* Task description:
In the data that follows, find the line with "(entry_drift_hv r) false +:+ newline +:+"; transcribe it, every later line up to the one with "(source_background r) +:+ newline +:+", and that line as well, exactly and with no others.

* Supplied material:
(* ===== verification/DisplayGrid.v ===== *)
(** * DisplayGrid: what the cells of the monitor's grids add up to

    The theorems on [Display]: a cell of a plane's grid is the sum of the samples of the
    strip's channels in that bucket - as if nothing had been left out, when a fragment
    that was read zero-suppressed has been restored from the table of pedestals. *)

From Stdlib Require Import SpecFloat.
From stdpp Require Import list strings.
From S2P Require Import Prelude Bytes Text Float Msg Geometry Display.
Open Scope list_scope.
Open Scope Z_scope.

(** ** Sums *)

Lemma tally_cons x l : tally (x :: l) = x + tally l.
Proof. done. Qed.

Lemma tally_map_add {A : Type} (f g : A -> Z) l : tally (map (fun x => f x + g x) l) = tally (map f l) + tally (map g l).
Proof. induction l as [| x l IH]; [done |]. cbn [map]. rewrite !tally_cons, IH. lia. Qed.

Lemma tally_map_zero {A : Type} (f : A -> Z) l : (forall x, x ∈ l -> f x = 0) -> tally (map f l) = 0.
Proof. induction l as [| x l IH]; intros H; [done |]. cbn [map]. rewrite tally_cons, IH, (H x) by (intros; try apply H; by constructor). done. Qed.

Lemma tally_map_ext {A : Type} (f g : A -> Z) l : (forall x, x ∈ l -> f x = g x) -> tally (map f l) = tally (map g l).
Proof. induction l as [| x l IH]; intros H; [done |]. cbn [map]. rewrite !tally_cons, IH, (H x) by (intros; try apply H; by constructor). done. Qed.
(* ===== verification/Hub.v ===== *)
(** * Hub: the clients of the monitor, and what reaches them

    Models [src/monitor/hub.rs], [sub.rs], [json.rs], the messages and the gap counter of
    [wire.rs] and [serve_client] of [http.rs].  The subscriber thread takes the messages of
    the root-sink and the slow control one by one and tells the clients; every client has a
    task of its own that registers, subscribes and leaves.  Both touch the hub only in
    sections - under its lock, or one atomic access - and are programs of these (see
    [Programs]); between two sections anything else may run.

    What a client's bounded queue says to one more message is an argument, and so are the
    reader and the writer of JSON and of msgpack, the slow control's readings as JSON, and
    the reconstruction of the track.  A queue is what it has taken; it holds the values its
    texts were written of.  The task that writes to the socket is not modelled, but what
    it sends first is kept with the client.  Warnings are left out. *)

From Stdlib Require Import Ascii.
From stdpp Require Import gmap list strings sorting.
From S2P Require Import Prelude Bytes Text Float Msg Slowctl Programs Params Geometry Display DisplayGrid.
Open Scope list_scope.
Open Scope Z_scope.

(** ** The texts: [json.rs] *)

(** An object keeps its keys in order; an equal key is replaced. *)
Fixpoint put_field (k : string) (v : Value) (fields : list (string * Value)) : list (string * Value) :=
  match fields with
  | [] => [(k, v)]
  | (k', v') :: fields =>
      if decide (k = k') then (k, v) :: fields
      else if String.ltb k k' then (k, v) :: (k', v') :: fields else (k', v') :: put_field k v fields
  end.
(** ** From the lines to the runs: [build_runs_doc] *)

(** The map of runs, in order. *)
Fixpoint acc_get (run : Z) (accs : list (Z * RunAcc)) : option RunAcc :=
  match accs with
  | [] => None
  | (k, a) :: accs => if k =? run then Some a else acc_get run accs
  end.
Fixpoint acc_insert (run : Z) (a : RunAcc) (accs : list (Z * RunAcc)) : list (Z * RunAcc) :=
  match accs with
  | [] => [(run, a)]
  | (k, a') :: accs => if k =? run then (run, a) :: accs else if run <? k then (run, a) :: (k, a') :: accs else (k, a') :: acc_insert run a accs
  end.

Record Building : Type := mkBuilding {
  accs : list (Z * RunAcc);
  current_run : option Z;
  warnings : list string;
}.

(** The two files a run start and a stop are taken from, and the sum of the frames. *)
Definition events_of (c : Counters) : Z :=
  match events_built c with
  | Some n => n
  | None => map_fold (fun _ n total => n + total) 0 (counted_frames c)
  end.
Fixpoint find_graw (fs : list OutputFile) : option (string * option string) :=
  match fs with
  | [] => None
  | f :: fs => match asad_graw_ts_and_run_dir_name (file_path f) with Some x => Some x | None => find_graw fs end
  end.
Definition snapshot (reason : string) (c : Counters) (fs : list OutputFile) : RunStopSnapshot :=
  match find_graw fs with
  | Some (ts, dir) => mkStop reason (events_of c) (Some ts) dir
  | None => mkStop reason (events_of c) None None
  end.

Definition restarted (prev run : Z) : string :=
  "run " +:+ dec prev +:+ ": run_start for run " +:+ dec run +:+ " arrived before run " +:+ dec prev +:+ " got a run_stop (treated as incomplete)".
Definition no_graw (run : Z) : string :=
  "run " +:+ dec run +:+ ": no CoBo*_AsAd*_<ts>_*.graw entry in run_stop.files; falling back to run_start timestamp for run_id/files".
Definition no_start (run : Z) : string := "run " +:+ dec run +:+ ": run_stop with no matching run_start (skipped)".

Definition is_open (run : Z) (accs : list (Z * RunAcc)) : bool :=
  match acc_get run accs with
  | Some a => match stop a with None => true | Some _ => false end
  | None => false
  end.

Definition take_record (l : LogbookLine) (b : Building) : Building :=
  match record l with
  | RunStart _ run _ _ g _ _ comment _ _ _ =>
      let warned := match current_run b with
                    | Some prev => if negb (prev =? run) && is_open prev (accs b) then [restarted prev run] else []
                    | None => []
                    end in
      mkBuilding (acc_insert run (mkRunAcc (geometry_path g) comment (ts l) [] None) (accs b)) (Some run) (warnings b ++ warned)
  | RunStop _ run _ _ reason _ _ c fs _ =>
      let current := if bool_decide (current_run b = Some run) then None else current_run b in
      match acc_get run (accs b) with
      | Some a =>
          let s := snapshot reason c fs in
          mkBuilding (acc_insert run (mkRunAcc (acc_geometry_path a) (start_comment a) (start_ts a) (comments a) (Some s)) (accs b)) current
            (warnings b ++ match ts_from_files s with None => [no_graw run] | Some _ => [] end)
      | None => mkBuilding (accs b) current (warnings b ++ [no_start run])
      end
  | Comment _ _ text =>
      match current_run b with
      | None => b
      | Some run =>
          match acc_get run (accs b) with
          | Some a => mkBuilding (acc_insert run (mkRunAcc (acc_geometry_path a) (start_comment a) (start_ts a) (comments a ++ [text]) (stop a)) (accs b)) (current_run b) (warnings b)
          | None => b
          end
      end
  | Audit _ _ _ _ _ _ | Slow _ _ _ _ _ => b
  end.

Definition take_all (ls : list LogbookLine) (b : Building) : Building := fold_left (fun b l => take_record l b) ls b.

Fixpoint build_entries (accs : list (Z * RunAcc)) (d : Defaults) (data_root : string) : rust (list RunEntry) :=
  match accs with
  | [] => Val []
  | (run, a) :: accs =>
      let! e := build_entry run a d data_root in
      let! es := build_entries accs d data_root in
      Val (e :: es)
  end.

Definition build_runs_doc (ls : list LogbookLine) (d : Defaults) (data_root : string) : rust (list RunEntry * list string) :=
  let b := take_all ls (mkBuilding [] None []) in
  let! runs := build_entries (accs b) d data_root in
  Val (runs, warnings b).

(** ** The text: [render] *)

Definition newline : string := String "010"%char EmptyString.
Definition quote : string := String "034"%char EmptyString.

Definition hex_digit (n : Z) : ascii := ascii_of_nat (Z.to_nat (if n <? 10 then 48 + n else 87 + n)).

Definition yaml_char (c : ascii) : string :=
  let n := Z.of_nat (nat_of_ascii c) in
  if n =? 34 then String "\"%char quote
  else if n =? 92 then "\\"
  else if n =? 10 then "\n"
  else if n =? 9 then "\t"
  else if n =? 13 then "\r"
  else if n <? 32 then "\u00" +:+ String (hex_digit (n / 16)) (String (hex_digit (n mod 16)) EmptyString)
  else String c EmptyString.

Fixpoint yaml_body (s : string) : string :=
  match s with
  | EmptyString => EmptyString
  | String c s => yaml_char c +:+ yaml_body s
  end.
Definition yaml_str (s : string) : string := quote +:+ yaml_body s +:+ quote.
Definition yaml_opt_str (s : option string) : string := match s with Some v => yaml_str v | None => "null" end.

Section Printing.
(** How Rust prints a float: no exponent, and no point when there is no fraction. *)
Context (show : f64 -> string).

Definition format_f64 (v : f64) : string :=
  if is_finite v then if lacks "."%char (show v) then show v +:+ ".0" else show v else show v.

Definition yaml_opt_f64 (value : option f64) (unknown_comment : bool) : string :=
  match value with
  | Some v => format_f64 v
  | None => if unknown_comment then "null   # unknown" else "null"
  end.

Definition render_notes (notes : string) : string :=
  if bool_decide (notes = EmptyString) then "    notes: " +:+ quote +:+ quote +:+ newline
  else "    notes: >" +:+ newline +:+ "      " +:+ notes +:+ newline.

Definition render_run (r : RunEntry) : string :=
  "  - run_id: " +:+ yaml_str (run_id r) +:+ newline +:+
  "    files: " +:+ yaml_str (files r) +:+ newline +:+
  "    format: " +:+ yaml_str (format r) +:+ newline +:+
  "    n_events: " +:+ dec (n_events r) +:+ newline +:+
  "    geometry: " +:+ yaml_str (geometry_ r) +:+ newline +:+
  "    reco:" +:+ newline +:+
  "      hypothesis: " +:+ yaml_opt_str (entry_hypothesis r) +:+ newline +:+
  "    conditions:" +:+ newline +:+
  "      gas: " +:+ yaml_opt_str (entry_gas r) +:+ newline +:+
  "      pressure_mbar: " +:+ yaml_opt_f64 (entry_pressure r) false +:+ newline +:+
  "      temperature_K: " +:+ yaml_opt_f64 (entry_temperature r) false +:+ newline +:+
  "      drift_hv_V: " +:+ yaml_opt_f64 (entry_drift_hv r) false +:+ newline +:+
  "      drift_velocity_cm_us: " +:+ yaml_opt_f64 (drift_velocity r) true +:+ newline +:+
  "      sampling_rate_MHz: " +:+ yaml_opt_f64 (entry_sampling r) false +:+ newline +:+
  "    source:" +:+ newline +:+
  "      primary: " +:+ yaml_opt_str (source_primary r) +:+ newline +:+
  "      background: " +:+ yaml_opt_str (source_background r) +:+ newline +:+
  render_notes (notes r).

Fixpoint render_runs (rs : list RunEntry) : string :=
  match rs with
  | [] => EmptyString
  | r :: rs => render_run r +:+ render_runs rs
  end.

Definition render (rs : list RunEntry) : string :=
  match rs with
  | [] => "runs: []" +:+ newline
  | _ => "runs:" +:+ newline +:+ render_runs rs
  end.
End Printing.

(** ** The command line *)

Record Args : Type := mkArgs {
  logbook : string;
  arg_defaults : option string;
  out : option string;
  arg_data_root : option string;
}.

* Reply:
  "      drift_hv_V: " +:+ yaml_opt_f64 (entry_drift_hv r) false +:+ newline +:+
  "      drift_velocity_cm_us: " +:+ yaml_opt_f64 (drift_velocity r) true +:+ newline +:+
  "      sampling_rate_MHz: " +:+ yaml_opt_f64 (entry_sampling r) false +:+ newline +:+
  "    source:" +:+ newline +:+
  "      primary: " +:+ yaml_opt_str (source_primary r) +:+ newline +:+
  "      background: " +:+ yaml_opt_str (source_background r) +:+ newline +:+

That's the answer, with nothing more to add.